Son estas cuestiones logísticas y de producción las que comienzan a presionar ahora a los exportadores de materias primas en América del Sur. Algo que ocurre mientras China se recupera lentamente de la crisis y por lo tanto necesita importar más granos y carnes a medida que se normaliza la actividad.  Sin embargo, vemos que cada vez más puertos de América del Sur y África se cierran por razones de seguridad. También las grandes empresas mineras de América del Sur, África e Indonesia comenzarán a trabajar con una capacidad reducida que reducirá la oferta introduciendo el riesgo de que China (el mayor consumidor de productos básicos) vuelva a los niveles normalizados y que los problemas de producción se mantengan en el resto del mundo.

Por su parte, el mercado de petróleo tiene que hacer frente a acumulaciones extremas de inventarios. En este contexto, la pregunta que cabe hacerse es cuándo se enfrentarán Rusia y Arabia Saudita a la realidad para decidir que su batalla no es una lucha en la que todos ganan. El actual exceso de oferta destruirá los planes de inversión y financiación a largo plazo de los productores de esquisto y las grandes petroleras, pero también pondrá precio a la demanda de energías renovables. Así que cuanto más tiempo permanezca el exceso de oferta a corto plazo, mayores serán las ganancias a largo plazo.

El gas natural sufrirá un contango extremo debido a la limitada capacidad de almacenamiento y a que las exportaciones de GNL se han detenido. Nuestro modelo de demanda de gas en EEUU refleja los patrones de demanda de los fines de semana, el suministro de gas asociado bajará lentamente pero esa respuesta ocurrirá a finales de este año.

Mientras tanto, los metales preciosos están listos para un fuerte rebote.

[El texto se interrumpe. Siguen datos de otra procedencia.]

(* ===== verification/Certs.v ===== *)
(** * Package crypto: certificates

    The compression of certificate chains (cert_compression.go, cert_sets.go) and its cache
    (cert_cache.go).  Parameters: the common certificate sets and the LRU cache of other
    packages, and zlib. *)

From S2P Require Import Prelude Protocol Qerr Wire CertDict Crypto.

(** ** hash/fnv, 64 bits *)

Definition fnv64a_New : Z := 14695981039346656037.
Definition fnv64a_Write (h : Z) (data : list Z) : Z :=
  foldl (fun h c => u64 (Z.lxor h c * 1099511628211)) h data.

(** ** crypto/cert_sets.go *)

(** [certSets]: the sets of package certsets by their hash *)
Class CertSets : Type := { certSets : gmap Z (list (list Z)) }.

Fixpoint findCertInSet_loop (s : list (list Z)) (cert : list Z) (i : Z) : Z :=
  match s with
  | [] => -1
  | c :: s => if bool_decide (c = cert) then i else findCertInSet_loop s cert (i + 1)
  end.
Definition findCertInSet (s : list (list Z)) (cert : list Z) : Z := findCertInSet_loop s cert 0.

(** ** crypto/cert_compression.go *)

Definition entryCompressed : Z := 1.
Definition entryCached : Z := 2.
Definition entryCommon : Z := 3.

Record entry : Type := mkEntry {
  e_t : Z;
  e_h : Z;
  e_i : Z;
}.

Definition HashCert (cert : list Z) : Z := fnv64a_Write fnv64a_New cert.

Fixpoint splitHashes_loop (n : nat) (hashes : list Z) : list Z :=
  match n with
  | O => []
  | S n => le_value (take 8 hashes) :: splitHashes_loop n (drop 8 hashes)
  end.

Definition splitHashes (hashes : list Z) : res (list Z) :=
  if negb (len hashes mod 8 =? 0)
  then Err (ErrNew "expected a multiple of 8 bytes for CCS / CCRT hashes")
  else Ok (splitHashes_loop (Z.to_nat (len hashes / 8)) hashes).

(** [order] is the order in which the map is iterated over. *)
Definition getCommonCertificateHashes (order : list Z) : list Z :=
  concat (map (fun certSetHash => le_bytes 8 certSetHash) order).

Section compression.
Context `{CS : CertSets}.

(** The loop over the common sets *)
Fixpoint findCommon (setHashes : list Z) (cert : list Z) : option entry :=
  match setHashes with
  | [] => None
  | setHash :: setHashes =>
      match certSets !! setHash with
      | None => findCommon setHashes cert
      | Some set =>
          let pos := findCertInSet set cert in
          if pos >=? 0 then Some (mkEntry entryCommon setHash (u32 pos))
          else findCommon setHashes cert
      end
  end.

(** One iteration of [chainLoop] *)
Definition buildEntry (cachedHashes setHashes : list Z) (cert : list Z) (chainHash : Z) : entry :=
  if bool_decide (chainHash ∈ cachedHashes) then mkEntry entryCached chainHash 0
  else match findCommon setHashes cert with
  | Some e => e
  | None => mkEntry entryCompressed 0 0
  end.

Definition buildEntries (chain : list (list Z)) (chainHashes cachedHashes setHashes : list Z) : list entry :=
  zip_with (buildEntry cachedHashes setHashes) chain chainHashes.

(** The certificates that are not compressed, from the last to the first, then the dictionary *)
Definition buildZlibDictForEntries (entries : list entry) (chain : list (list Z)) : list Z :=
  concat (rev (zip_with (fun e cert => if e_t e =? entryCompressed then [] else cert) entries chain))
  ++ certDictZlib.

(** zlib with a preset dictionary: what the writer has written when it is closed, and the
    reader.  A [Read] returns at most what is left of the current chunk of decompressed bytes;
    after the last one it returns [gz_err], [io.EOF] when the checksum is right. *)
Record gzReader : Type := mkGzReader {
  gz_chunks : list (list Z);
  gz_err : goerror;
}.
Class Zlib : Type := {
  zlib_compress : list Z -> list Z -> list Z;
  zlib_NewReaderDict : list Z -> list Z -> res gzReader;
}.
Context `{ZL : Zlib}.

(** [gz.Read] into a buffer of [n] zero bytes: the number of bytes, the buffer, the error, the
    reader afterwards *)
Definition gz_Read (g : gzReader) (n : Z) : Z * list Z * option goerror * gzReader :=
  match gz_chunks g with
  | [] => (0, replicate (Z.to_nat n) 0, Some (gz_err g), g)
  | c :: cs =>
      let k := Z.min n (len c) in
      let rest := drop (Z.to_nat k) c in
      let g' := mkGzReader (match rest with [] => cs | _ => rest :: cs end) (gz_err g) in
      (k, take (Z.to_nat k) c ++ replicate (Z.to_nat (n - k)) 0,
       match gz_chunks g' with [] => Some (gz_err g) | _ => None end, g')
  end.

(** A bound on the reads that do not fail *)
Definition gz_left (g : gzReader) : nat := length (concat (gz_chunks g)) + length (gz_chunks g).

(** The loop that writes the entries; with the number of bytes to compress *)
Fixpoint writeEntries (entries : list entry) (chain : list (list Z)) (res : list Z)
    (totalUncompressedLen : Z) : list Z * Z :=
  match entries, chain with
  | e :: entries, cert :: chain =>
      let res := WriteByte res (e_t e) in
      if e_t e =? entryCached then
        writeEntries entries chain (WriteUint64 res (e_h e)) totalUncompressedLen
      else if e_t e =? entryCommon then
        writeEntries entries chain (WriteUint32 (WriteUint64 res (e_h e)) (e_i e)) totalUncompressedLen
      else writeEntries entries chain res (totalUncompressedLen + (4 + len cert))
  | _, _ => (res, totalUncompressedLen)
  end.

(** What is written to the compressor: the length and the bytes of each compressed certificate *)
Fixpoint compressedCerts (entries : list entry) (chain : list (list Z)) : list Z :=
  match entries, chain with
  | e :: entries, cert :: chain =>
      if negb (e_t e =? entryCompressed) then compressedCerts entries chain
      else
        let lenCert := len cert in
        [Z.land lenCert 0xff; Z.land (Z.shiftr lenCert 8) 0xff;
         Z.land (Z.shiftr lenCert 16) 0xff; Z.land (Z.shiftr lenCert 24) 0xff]
        ++ cert ++ compressedCerts entries chain
  | _, _ => []
  end.

Definition compressChain (chain : list (list Z)) (pCommonSetHashes pCachedHashes : list Z) : res (list Z) :=
  let! cachedHashes := splitHashes pCachedHashes in
  let! setHashes := splitHashes pCommonSetHashes in
  let chainHashes := map HashCert chain in
  let entries := buildEntries chain chainHashes cachedHashes setHashes in
  let '(res, totalUncompressedLen) := writeEntries entries chain [] 0 in
  let res := WriteByte res 0 in
  if totalUncompressedLen >? 0 then
    let res := WriteUint32 res (u32 totalUncompressedLen) in
    Ok (res ++ zlib_compress (buildZlibDictForEntries entries chain) (compressedCerts entries chain))
  else Ok res.
Lemma serverIteration_spec env input :
  server_env_ok env -> bytes_ok input ->
  sr_spec server_idle (serverIteration (CC := CC) env input)
    (fun next h => server_inv h /\ (is_Some next -> server_idle h)) server_inv.
Proof.
  intros He Hi h Hh. unfold serverIteration. pose proof (ParseHandshakeMessage_safe input Hi) as Hp.
  destruct (ParseHandshakeMessage input) as [[m rest]|e|]; [|apply Hh|done].
  destruct Hp as [Hm _]. destruct (negb _); [apply Hh|].
  pose proof (handleMessage_spec env (take (length input - length rest) input) (hm_Data m) He Hm h Hh) as Hs.
  unfold sr_bind. destruct (handleMessage _ _ _ h) as [h' [b|e|]]; [|done..]. cbn.
  destruct Hs as [Hs1 Hs2]. split; [done|]. destruct b; [by intros [? ?]|auto].
Qed.

(** The handshake does not touch the flag for forward-secure packets. *)
Abbreviation received := (css_receivedForwardSecurePacket (CC := CC)).

Lemma server_changed_keeps level : sr_keeps received (server_changed level).
Proof. intros h. unfold server_changed. by destruct (lc_send _ _). Qed.
Lemma server_write_keeps env reply : sr_keeps received (server_write env reply).
Proof. intros h. unfold server_write. by destruct (se_write env). Qed.
Lemma assignAEAD_keeps set r : (forall h x, received (set h x) = received h) -> sr_keeps received (assignAEAD set r).
Proof. intros Hs h. unfold assignAEAD. destruct r; cbn; auto. Qed.
Lemma fillNonce_keeps rand : sr_keeps received (fillNonce rand).
Proof. intros h. unfold fillNonce. by destruct rand. Qed.
Lemma setParameters_keeps cryptoData : sr_keeps received (setParameters cryptoData).
Proof. intros h. unfold setParameters. by destruct (SetFromMap _ _). Qed.
Ltac keeps := repeat first [keeps_step | apply server_changed_keeps | apply server_write_keeps | apply fillNonce_keeps
  | apply setParameters_keeps | by apply assignAEAD_keeps].

Lemma serverIteration_keeps env input : sr_keeps received (serverIteration env input).
Proof.
  intros h. unfold serverIteration. destruct (ParseHandshakeMessage input) as [[m rest]|e|]; [|done..].
  destruct (negb _); [done|]. revert h. fold (sr_keeps received (sr_bind
    (handleMessage (CC := CC) env (take (length input - length rest) input) (hm_Data m)) (fun d => sr_ret (if d then None else Some rest)))).
  unfold handleMessage, handleCHLO, deriveServerKeys. keeps.
Qed.

(** *** Opening and sealing *)

(** The lowest level at which a packet can still be opened *)
Definition open_floor (h : server) : Z :=
  if css_receivedForwardSecurePacket h then EncryptionForwardSecure
  else if css_receivedSecurePacket h then EncryptionSecure
  else EncryptionUnencrypted.

(** What an update of the received flags leaves alone *)
Definition same_keys (h h' : server) : Prop :=
  css_secureAEAD h' = css_secureAEAD h /\ css_forwardSecureAEAD h' = css_forwardSecureAEAD h /\
  css_sentSHLO h' = css_sentSHLO h.

Definition opened (h : server) (r : server * res (list Z * Z)) : Prop :=
  server_inv r.1 /\ same_keys h r.1 /\ (server_idle h -> server_idle r.1) /\
  open_floor h <= open_floor r.1 /\
  match r.2 with
  | Ok (pl, level) => bytes_ok pl /\ open_floor h <= level <= open_floor r.1
  | Err _ => True
  | Panic => False
  end.

Lemma opened_unchanged (h : server) r :
  server_inv h -> safe r (fun x => bytes_ok x.1 /\ open_floor h <= x.2 <= open_floor h) -> opened h (h, r).
Proof.
  intros Hh Hr. split; [done|]. split; [done|]. split; [done|]. split; [apply Z.le_refl|]. cbn.
  by destruct r as [[pl level]|e|].
Qed.

Lemma openUnencrypted_safe (h : server) src pn ad :
  bytes_ok src -> css_receivedForwardSecurePacket h = false -> css_receivedSecurePacket h = false ->
  safe (openUnencrypted h src pn ad) (fun x => bytes_ok x.1 /\ open_floor h <= x.2 <= open_floor h).
Proof.
  intros Hs E1 E2. unfold openUnencrypted, open_floor. rewrite E1, E2.
  eapply safe_bind; [by apply nullAEAD_Open_safe|]. intros pl Hpl. cbn. split; [done|]. split; apply Z.le_refl.
Qed.

Lemma aeadAESGCM_Open_safe a src pn ad :
  bytes_ok src -> safe (aeadAESGCM_Open a src pn ad) bytes_ok.
Proof. intros. apply aes12_Open_safe; [apply len_makeNonce|done]. Qed.

Lemma openSecure_opened (h : server) src pn ad :
  server_inv h -> bytes_ok src -> css_receivedForwardSecurePacket h = false -> opened h (openSecure h src pn ad).
Proof.
  intros Hh Hs Er. unfold openSecure. destruct (css_secureAEAD h) as [aead|] eqn:Ea.
  - pose proof (aeadAESGCM_Open_safe aead src pn ad Hs) as Ho.
    destruct (aeadAESGCM_Open aead src pn ad) as [pl|e|]; [| |done].
    + destruct Hh. rewrite Er in *. split; [|split; [done|split; [|split]]].
      * constructor; cbn; rewrite ?Ea; try done; eauto.
      * intros (_ & E & _). congruence.
      * unfold open_floor. cbn. rewrite Er. destruct (css_receivedSecurePacket h); levels.
      * cbn. split; [done|]. unfold open_floor. cbn. rewrite Er. destruct (css_receivedSecurePacket h); levels.
    + destruct (css_receivedSecurePacket h) eqn:Es; apply opened_unchanged; try done.
      by apply openUnencrypted_safe.
  - apply opened_unchanged; [done|]. apply openUnencrypted_safe; [done|done|].
    destruct (css_receivedSecurePacket h) eqn:Es; [|done].
    destruct (si_receivedSecure _ Hh Es) as [x Hx]. congruence.
Qed.

(** Opening a packet does not panic and keeps the invariant; the level of a packet that opens
    is never below the floor, which it raises to its own level. *)
Lemma server_Open_opened (h : server) src pn ad :
  server_inv h -> bytes_ok src -> opened h (server_Open h src pn ad).
Proof.
  intros Hh Hs. unfold server_Open. destruct (css_forwardSecureAEAD h) as [aead|] eqn:Ef.
  - pose proof (aeadAESGCM_Open_safe aead src pn ad Hs) as Ho.
    destruct (aeadAESGCM_Open aead src pn ad) as [pl|e|]; [| |done].
    + destruct (css_receivedForwardSecurePacket h) eqn:Er; cbn [negb].
      * apply opened_unchanged; [done|]. unfold open_floor. rewrite Er. cbn. split; [done|]. split; apply Z.le_refl.
      * unfold lc_close. rewrite (si_closed _ Hh), Er. destruct Hh.
        split; [|split; [done|split; [|split]]].
        -- constructor; cbn; rewrite ?Ef; try done; eauto. intros E. by rewrite (si_forwardSecure0 E) in Ef.
        -- intros ([] & E & _). rewrite (si_forwardSecure1 E) in Ef. done.
        -- unfold open_floor. cbn. rewrite Er. destruct (css_receivedSecurePacket h); levels.
        -- cbn. split; [done|]. unfold open_floor. cbn. rewrite Er. destruct (css_receivedSecurePacket h); levels.
    + destruct (css_receivedForwardSecurePacket h) eqn:Er; [by apply opened_unchanged|by apply openSecure_opened].
  - apply openSecure_opened; [done|done|].
    destruct (css_receivedForwardSecurePacket h) eqn:Er; [|done].
    destruct (si_received _ Hh Er) as [x Hx]. congruence.
Qed.

Lemma sealed_inv (h : server) level s :
  server_inv h -> server_GetSealerWithEncryptionLevel h level = Ok s ->
  server_inv (sealed h level) /\ (server_idle h -> server_idle (sealed h level)) /\
  open_floor (sealed h level) = open_floor h /\
  (server_GetSealer h).1 <= (server_GetSealer (sealed h level)).1.
Proof.
  intros Hh Hs. unfold sealed. destruct (Z.eqb_spec level EncryptionSecure) as [->|].
  - unfold server_GetSealerWithEncryptionLevel in Hs. cbn in Hs.
    destruct (css_secureAEAD h) as [aead|] eqn:Ea; [|done]. destruct Hh. split; [|split; [|split]].
    + constructor; cbn; rewrite ?Ea; try done; eauto.
    + intros (_ & E & _). congruence.
    + done.
    + unfold server_GetSealer. cbn. rewrite Ea.
      destruct (css_forwardSecureAEAD h), (css_sentSHLO h); levels.
  - split; [done|]. split; [done|]. split; [done|]. apply Z.le_refl.
Qed.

Sí, el oro (precios en dólares) también se comportó peor que en las últimas semanas, principalmente porque los tipos nominales reaccionaron más rápido que los rendimientos reales y los fondos de cobertura y las economías emergentes se vieron obligados a liquidar el oro para tener liquidez en dólares. Pero una vez acabe la restricción de liquidez en divisa estadounidense. El metal preciosos experimentará una fuerte subida cuando veamos tipos negativos por parte de los bancos centrales, la llegada del dinero helicóptero, así como la expansión incontrolada de los balances de los gobiernos.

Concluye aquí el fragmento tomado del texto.